在 COVID-19 大流行期间,青年起病 2 型糖尿病(Y-T2D)的病例和严重程度有所增加,但这种上升的潜在驱动因素尚不清楚。在此期间,公共卫生法规暂停了面对面教育,并限制了社交互动,导致生活方式发生了根本性的变化。我们假设,在 COVID-19 大流行期间,虚拟学习期间 Y-T2D 的发病率和严重程度有所增加。
我们进行了一项单中心回顾性图表审查,以确定在华盛顿特区的一家儿科三级保健中心新诊断的 Y-T2D 病例(n = 387),这些病例发生在华盛顿特区公立学校规定的三个预定学习期间:大流行前的面对面学习(2018 年 3 月 11 日至 2020 年 3 月 13 日)、大流行期间的虚拟学习(2020 年 3 月 14 日至 2021 年 8 月 29 日)和大流行期间的面对面学习(2021 年 8 月 30 日至 2022 年 3 月 10 日)。

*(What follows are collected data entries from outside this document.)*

(* ===== verification/OutStream.v ===== *)
(** * The buffered output stream ([google/protobuf/io/coded_stream.h])

    [EpsCopyOutputStream], which always leaves room for sixteen more bytes
    behind the end of its buffer, [CodedOutputStream] on top of it, and the
    functions of [WireFormatLite] that write to it.  The position is a
    [cursor]; what [coded_stream.cc] defines is a parameter, and the contract
    of those functions is the class [OutFallbackLaws]. *)

From S2P Require Import Prelude CxxStd Bytes Bits Varint WireFormat.
Local Open Scope Z_scope.
Local Open Scope list_scope.

Definition out_kSlopBytes : Z := 16.

(** The members of [EpsCopyOutputStream]; [o_buffer] is the address of the
    member [buffer_], [None] is the null pointer. *)
Record OutStream (St : Type) := mkOut {
  o_end : Z;
  o_buffer_end : option Z;
  o_stream : option St;
  o_had_error : bool;
  o_aliasing_enabled : bool;
  o_deterministic : bool;
  o_buffer : Z;
}.
Arguments mkOut {St} _ _ _ _ _ _ _.
Arguments o_end {St} _.
Arguments o_buffer_end {St} _.
Arguments o_stream {St} _.
Arguments o_had_error {St} _.
Arguments o_aliasing_enabled {St} _.
Arguments o_deterministic {St} _.
Arguments o_buffer {St} _.

(** The functions of [coded_stream.cc] and of the stream below. *)
Class OutFallbacks (St : Type) := {
  EnsureSpaceFallback : cursor -> OutStream St -> cursor * OutStream St;
  WriteRawFallback : bytes -> cursor -> OutStream St -> cursor * OutStream St;
  WriteAliasedRaw : bytes -> cursor -> OutStream St -> cursor * OutStream St;
  WriteStringMaybeAliasedOutline : Z -> bytes -> cursor -> OutStream St -> cursor * OutStream St;
  WriteStringOutline : Z -> bytes -> cursor -> OutStream St -> cursor * OutStream St;
  WriteCordOutline : bytes -> cursor -> OutStream St -> cursor * OutStream St;
  FlushAndResetBuffer : cursor -> OutStream St -> cursor * OutStream St;
  out_Trim : cursor -> OutStream St -> cursor * OutStream St;
  out_ByteCount : cursor -> OutStream St -> Z;
  out_Skip : Z -> cursor -> OutStream St -> bool * cursor * OutStream St;
  out_WriteCord : bytes -> cursor -> OutStream St -> cursor * OutStream St;
  out_GetDirectBufferPointer : cursor -> OutStream St -> bool * (Z * Z) * cursor * OutStream St;
  out_GetDirectBufferForNBytesAndAdvance : Z -> cursor -> OutStream St -> option Z * cursor * OutStream St;
  out_EnableAliasing : bool -> OutStream St -> OutStream St;
  zcos_ByteCount : St -> Z;
  zcos_Next : St -> bool * Z * Z * St;
}.

Section out.
Context {St : Type} `{OutFallbacks St}.
Implicit Types (o : OutStream St) (c : cursor).

Definition o_set_end (e : Z) (be : option Z) o : OutStream St :=
  mkOut e be (o_stream o) (o_had_error o) (o_aliasing_enabled o) (o_deterministic o) (o_buffer o).

(** The constructors: from a stream, for an array, and from a stream whose
    first buffer is known.  The first and the third set [*pp]. *)
Definition OutStream_new (stream : St) (deterministic : bool) (buffer : Z) : Z * OutStream St :=
  (buffer, mkOut buffer (Some buffer) (Some stream) false false deterministic buffer).
Definition OutStream_array (data size : Z) (deterministic : bool) (buffer : Z) : OutStream St :=
  mkOut (data + size) None None false false deterministic buffer.

Definition SetInitialBuffer (data size : Z) o : Z * OutStream St :=
  if out_kSlopBytes <? size then (data, o_set_end (data + size - out_kSlopBytes) None o)
  else (o_buffer o, o_set_end (o_buffer o + size) (Some data) o).

Definition OutStream_eager (data size : Z) (stream : St) (deterministic : bool) (buffer : Z)
    : Z * OutStream St :=
  SetInitialBuffer data size (mkOut 0 (Some buffer) (Some stream) false false deterministic buffer).

Definition EnsureSpace c o : cursor * OutStream St :=
  if o_end o <=? ptr c then EnsureSpaceFallback c o else (c, o).

(** [size] is the length of [data]. *)
Definition WriteRaw (data : bytes) c o : cursor * OutStream St :=
  if o_end o - ptr c <? Z.of_nat (length data) then WriteRawFallback data c o
  else (memcpy_advance data c, o).

Definition WriteRawMaybeAliased (data : bytes) c o : cursor * OutStream St :=
  if o_aliasing_enabled o then WriteAliasedRaw data c o else WriteRaw data c o.

(** A tag byte sequence, one byte of length, and the text. *)
Definition write_short (num : Z) (s : bytes) c : cursor :=
  let c := UnsafeVarint (Z.lor (u32 (Z.shiftl num 3)) 2) c in
  let c := poke (u8 (Z.of_nat (length s))) c in
  memcpy_advance s c.

Definition too_long (num : Z) (s : bytes) c o : bool :=
  let size := Z.of_nat (length s) in
  (128 <=? size) || (o_end o - ptr c + 16 - stream_TagSize (u32 (Z.shiftl num 3)) - 1 <? size).

Definition WriteStringMaybeAliased (num : Z) (s : bytes) c o : cursor * OutStream St :=
  if too_long num s c o then WriteStringMaybeAliasedOutline num s c o else (write_short num s c, o).
Definition WriteBytesMaybeAliased (num : Z) (s : bytes) c o : cursor * OutStream St :=
  WriteStringMaybeAliased num s c o.
Definition out_WriteString (num : Z) (s : bytes) c o : cursor * OutStream St :=
  if too_long num s c o then WriteStringOutline num s c o else (write_short num s c, o).
Definition WriteBytes (num : Z) (s : bytes) c o : cursor * OutStream St := out_WriteString num s c o.

Definition out_WriteTag (num wt : Z) c : cursor := UnsafeVarint (Z.lor (u32 (Z.shiftl num 3)) wt) c.
Definition WriteLengthDelim (num size : Z) c : cursor := UnsafeWriteSize size (out_WriteTag num 2 c).

(** A cord is its bytes. *)
Definition WriteString_cord (num : Z) (s : bytes) c o : cursor * OutStream St :=
  let '(c, o) := EnsureSpace c o in
  WriteCordOutline s (out_WriteTag num 2 c) o.

(** The [do] loop of [WriteVarintPacked], from the element that follows. *)
Fixpoint packed_loop {T} (encode : T -> Z) (r : list T) c o : cursor * OutStream St :=
  match r with
  | [] => (c, o)
  | v :: r =>
      let '(c, o) := EnsureSpace c o in
      packed_loop encode r (UnsafeVarint (encode v) c) o
  end.

(** With no elements the loop reads behind the array. *)
Definition WriteVarintPacked {T} (num : Z) (r : list T) (size : Z) (encode : T -> Z) c o
    : outcome (cursor * OutStream St) :=
  let '(c, o) := EnsureSpace c o in
  let c := WriteLengthDelim (u32 num) (u32 size) c in
  match r with [] => UB | _ => Ret (packed_loop encode r c o) end.

Definition Encode32 (v : Z) : Z := v.
Definition Encode64 (v : Z) : Z := v.
Definition out_ZigZagEncode32 (v : Z) : Z := Z.lxor (u32 (Z.shiftl (u32 v) 1)) (u32 (Z.shiftr v 31)).
Definition out_ZigZagEncode64 (v : Z) : Z := Z.lxor (u64 (Z.shiftl (u64 v) 1)) (u64 (Z.shiftr v 63)).

(** The elements are converted to the parameter type of the encoder. *)
Definition WriteInt32Packed (num : Z) (r : list Z) (size : Z) c o :=
  WriteVarintPacked num r size (fun v => Encode64 (u64 v)) c o.
Definition WriteUInt32Packed (num : Z) (r : list Z) (size : Z) c o :=
  WriteVarintPacked num r size Encode32 c o.
Definition WriteSInt32Packed (num : Z) (r : list Z) (size : Z) c o :=
  WriteVarintPacked num r size out_ZigZagEncode32 c o.
Definition WriteInt64Packed (num : Z) (r : list Z) (size : Z) c o :=
  WriteVarintPacked num r size (fun v => Encode64 (u64 v)) c o.
Definition WriteUInt64Packed (num : Z) (r : list Z) (size : Z) c o :=
  WriteVarintPacked num r size Encode64 c o.
Definition WriteSInt64Packed (num : Z) (r : list Z) (size : Z) c o :=
  WriteVarintPacked num r size out_ZigZagEncode64 c o.
Definition WriteEnumPacked (num : Z) (r : list Z) (size : Z) c o :=
  WriteVarintPacked num r size (fun v => Encode64 (u64 v)) c o.

(** On a little-endian host all three instances of [WriteRawLittleEndian] copy
    the array. *)
Definition WriteRawLittleEndian (data : bytes) c o : cursor * OutStream St := WriteRaw data c o.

大流行前的面对面学习期间,新发病例保持稳定(3.9 例/月,95%置信区间:2.8-5.4 例/月),在虚拟学习期间增加到峰值(18.7 例/月,95%置信区间:15.9-22.1 例/月),随着恢复面对面学习而下降(4.3 例/月,95%置信区间:2.8-6.8 例/月)。在整个研究期间,非西班牙裔黑人和拉丁裔青年的 Y-T2D 发病率分别为 16.9(95%置信区间:9.8-29.1,p < 0.001)和 5.1 倍(95%置信区间:2.9-9.1,p < 0.001)。诊断时的总体 COVID-19 感染率较低(2.5%),与糖尿病发病率无关(p = 0.26)。
本研究及时提供了 Y-T2D 发病率的一个重要且可改变的相关因素的见解,以及其对服务不足社区的不成比例影响,以及在设计公共政策时需要考虑对长期健康结果和先前存在的医疗保健不平等的影响。